Implications of the Decalogue: Seven
You shall not commit adultery.
This is one commandment more honored in the violation than in the keeping. The Suzerain is not amused when people break faith. We are not animals operating with no moral compass, but bear a heavy obligation to uphold the needs of our extended family community over our particular appetites. Sexual fulfillment is not a sacred right.
Nor is this a demand you view sex merely as an act of procreation. However, you cannot separate the two. It’s bad enough we carry the Western mythology that romantic love is mysteriously overpowering, but we don’t even have much of that these days. It’s just a form of recreation, detached from any other reality.
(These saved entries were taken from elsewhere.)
Definition natural (l : list ascii) : option Z :=
  match l with
  | c :: _ => if bool_decide (is_Some (digit c)) then digits 0 l else None
  | [] => None
  end.

Definition py_int (s : string) : option Z :=
  match chars (strip s) with
  | c :: rest =>
      if code c =? 45 then Z.opp <$> natural rest else if code c =? 43 then natural rest else natural (c :: rest)
  | [] => None
  end.

(** The keys and values of the reply, all of them strings and the keys distinct. *)
Fixpoint config_of (acc : gmap string string) (values : list Json) : option (gmap string string) :=
  match values with
  | [] => Some acc
  | JObj fields :: rest =>
      match field "key" fields, field "value" fields with
      | Some (JStr k), Some (JStr v) => if bool_decide (is_Some (acc !! k)) then None else config_of (<[k := v]> acc) rest
      | _, _ => None
      end
  | _ :: _ => None
  end.

Definition supports_power (config : gmap string string) : bool :=
  bool_decide ("SmartCharging" ∈ parts (default "" (config !! "SupportedFeatureProfiles"))) &&
  (let units := parts (default "" (config !! "ChargingScheduleAllowedChargingRateUnit")) in
   bool_decide ("Power" ∈ units) || bool_decide ("W" ∈ units)) &&
  match py_int (default "-1" (config !! "ChargeProfileMaxStackLevel")) with Some n => 1 <=? n | None => false end.

Definition capability_request : Payload :=
  [("key", JList [JStr "SupportedFeatureProfiles"; JStr "ChargingScheduleAllowedChargingRateUnit"; JStr "ChargeProfileMaxStackLevel"])].

Definition capabilities (d : Device) (station_id generation : Z) : Task bool :=
  r ← command d station_id generation "GetConfiguration" capability_request None;
  mret match bool_decide (r.1 = "Accepted"), field "configurationKey" r.2 with
       | true, Some (JList values) => match config_of ∅ values with Some config => supports_power config | None => false end
       | _, _ => false
       end.

(** ** One limit on one connector *)

Definition profile (d : Device) (watts : Z) (baseline : bool) : Payload :=
  let default_ := baseline || bool_decide (dv_transaction_id d = None) in
  let charging :=
    [("chargingProfileId", JInt (dv_profile_id d * 2 + (if baseline then 0 else 1)));
     ("stackLevel", JInt (if default_ then 0 else 1));
     ("chargingProfilePurpose", JStr (if default_ then "TxDefaultProfile" else "TxProfile"));
     ("chargingProfileKind", JStr "Absolute");
     ("chargingSchedule", JObj [("chargingRateUnit", JStr "W");
        ("chargingSchedulePeriod", JList [JObj [("startPeriod", JInt 0); ("limit", JInt watts)]])])] in
  [("connectorId", JInt (dv_number d));
   ("csChargingProfiles", JObj (match dv_transaction_id d with
      | Some t => if baseline then charging else charging ++ [("transactionId", JInt t)]
      | None => charging
      end))].

(** [0 <= limit <= watts] *)
Definition within (watts : Z) (limit : Json) : bool :=
  match limit with
  | JInt n => (0 <=? n) && (n <=? watts)
  | JFloat m e => (0 <=? m) && (if 0 <=? e then m * 2 ^ e <=? watts else m <=? watts * 2 ^ (- e))
  | _ => false
  end.

(** No period of the readback allows more than [watts]. *)
Fixpoint periods_ok (watts duration previous : Z) (l : list Json) : bool :=
  match l with
  | [] => true
  | JObj fields :: rest =>
      match field "startPeriod" fields with
      | Some (JInt start) =>
          (previous <? start) && (start <? duration) && within watts (default JNull (field "limit" fields)) &&
          periods_ok watts duration start rest
      | _ => false
      end
  | _ :: _ => false
  end.

Definition starts_now (l : list Json) : bool :=
  match l with
  | JObj fields :: _ => match field "startPeriod" fields with Some (JInt s) => s =? 0 | _ => false end
  | _ => false
  end.

(** The charger's own account of the connector: at most [watts]. *)
Definition readback (number watts : Z) (payload : Payload) : bool :=
  match field "connectorId" payload, field "chargingSchedule" payload with
  | Some (JInt n), Some (JObj schedule) =>
      (n =? number) &&
      match field "chargingRateUnit" schedule, field "duration" schedule, field "chargingSchedulePeriod" schedule with
      | Some (JStr u), Some (JInt duration), Some (JList l) =>
          bool_decide (u = "W") && (60 <=? duration) && periods_ok watts duration (-1) l && starts_now l
      | _, _, _ => false
      end
  | _, _ => false
  end.

Section worker.
Context {dep : Deployment} (fromisoformat : string → option (Z * bool)) (uuid5 : string → Z).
Notice here the issue is not sex out of wedlock, but sex which interferes with the marriage bond. Nor is it simply a matter ancient women were mere property in themselves. Rather, their sexual favors were a property right, as were the man’s. Sex meant making babies, and God says babies need the full support of their entire village — which always meant your extended family household. So you don’t upset things by getting your cousin’s wife/daughter/etc. pregnant without that lifelong commitment. Same goes if you spot some gal/guy from another clan or even another nation. Proper social stability was not possible without honoring commitments between persons. Obviously, prostitution is also a sin, regardless, but the Old Testament narrative seldom bothered to condemn the obvious.
God has distinct notions about this, and He knows what is best. Reading between the lines, we note idolatry and adultery don’t simply sound similar in English, but they are morally related. If you try to quibble on God’s requirements, you are a moral adulterer, as the Suzerain is the husband who marries the nation as His bride. The Hebrew death penalty on adultery applied to both sexes, but in spiritual terms, you are dead already if you can play around on God.